With the horrific shooting in South Carolina comes the predictable push for gun control of some sort — do something even if it is wrong. The discussions on both sides have been heard before and it is unlikely further discussions will change any minds or cause anyone to switch sides. The justifications for or against gun control range from one ridiculous extreme to the other: “If guns killed people, no one would get out of a gun show alive.” Or, “If guns were banned, there would be no more mass murders.”
I have read that the majority of Americans now favor some sort of sensible gun control legislation. I have no idea if that is correct but I am quite sure that almost all Americans on both sides of the issue would like to see the senseless murders stop. If both of these statements are correct, why isn’t there progress on the issue?
My personal opinion is that the lack of progress has nothing to do with the need for gun control, the types of guns that should be allowed in responsible hands, or which hands are responsible enough to hold the guns. I believe the lack of movement on this issue stems from a public mistrust of government.
How many law-abiding gun owners feel comfortable with the government defining “sensible?”

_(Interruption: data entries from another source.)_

(* ===== verification/SlidingWindowRun.v ===== *)
(** The sliding window as a state machine: the states reachable by checks,
    by the passing of time and by the expiry of the keys, against the log of
    the checks made so far.

    The specification is the counting rule evaluated on the log: the cost
    admitted in the previous window, weighted by the part of it the last [W]
    seconds still cover, plus the cost admitted in the current window. *)

From stdpp Require Import base gmap strings list.
From Stdlib Require Import ZArith Lia.
From S2P Require Import Prelude Float64 Redis LuaScripts History SlidingWindow.

Local Open Scope Z_scope.

(** The cost a log admits in the aligned window [j], and in the instants from
    [a] up to [b]. *)
Definition in_window (W j : Z) (log : list check) : Z :=
  admitted_where (fun t => t / W =? j) log.
Definition between (a b : Z) (log : list check) : Z :=
  admitted_where (fun t => (a <=? t) && (t <? b)) log.

(** The counting rule on the log, times the window. *)
Definition demand (W : Z) (log : list check) (now cost : Z) : Z :=
  in_window W (now / W - 1) log * (W - now mod W) + (in_window W (now / W) log + cost) * W.

Section Reachable.
Context `{RedisServer} (ck pk ik : string) (L W : Z).

Definition keys_untouched (s s' : redis) : Prop :=
  untouched ck s s' /\ untouched pk s s' /\ untouched ik s s'.

(** Reachable from a server without the keys; the callers' clock agrees with
    the server's to the second. *)
Inductive reach : list check -> redis -> Prop :=
  | reach_init s : 0 <= clock s -> holds ck pk ik s None -> reach [] s
  | reach_other log s s' : reach log s -> keys_untouched s s' -> reach log s'
  | reach_check log s now cost reply s' :
      reach log s -> now = clock s / 1000 -> now <= 2 ^ 40 -> 1 <= cost <= 2 ^ 45 ->
      sliding_window ck pk ik (of_Z L) (of_Z W) (of_Z now) (of_Z cost) s = (Ok reply, s') ->
      reach (log ++ [{| c_now := now; c_cost := cost;
                        c_allowed := nth 0 (map reply_integer reply) 0 =? 1 |}]) s'.

Context (Hcp : ck <> pk) (Hci : ck <> ik) (Hpi : pk <> ik) (HP : window_params L W).

(** The counters stand for the log. *)
Definition stands_for (log : list check) (clk : Z) (st : option counters) : Prop :=
  match st with
  | None => forall j, clk / 1000 / W <= j + 1 -> in_window W j log = 0
  | Some c => curr c = in_window W (idx c) log /\ prev c = in_window W (idx c - 1) log /\
              (forall j, idx c < j -> in_window W j log = 0) /\
              1000 * (W * (idx c + 2)) <= expires c /\ idx c <= clk / 1000 / W
  end.

Record inv (log : list check) (s : redis) : Prop := {
  inv_clock : 0 <= clock s;
  inv_log : Forall (fun c => 0 <= c_cost c /\ c_now c <= clock s / 1000) log;
  inv_limit : forall j, in_window W j log <= L;
  inv_state : exists st, holds ck pk ik s st /\ state_ok L st /\ stands_for log (clock s) st
}.

Lemma window_mono x y : x <= y -> x / 1000 / W <= y / 1000 / W.
Proof. intros Hxy. destruct HP. apply Z.div_le_mono; [lia|]. apply Z.div_le_mono; lia. Qed.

With the history of so many in government dedicated to eliminating gun ownership, how many law-abiding gun owners trust the government to stop once one “sensible” law is enacted? With a history of reaction to public opinion or emotion from every crisis, how can the government be trusted to do what is best for the greater good of the law-abiding, tax-paying citizen? Is that concept even in consideration any more?
Regardless of what we hear from any one individual, the result from Congress these days is basically mob rule. There is an old saying: “Your actions speak so loudly I can’t hear a thing you are saying.” I suggest that if we had a majority of elected officials who behaved in a manner that indicated they were trustworthy, honest, and courageous, this issue and many others could be easily and satisfactorily resolved. As long as we have a Congress with a 10 percent approval rating and a 90 percent re-election rate, we will continue to have the problems and we will continue to have to deal with the classic definition of insanity – doing the same thing and expecting different results.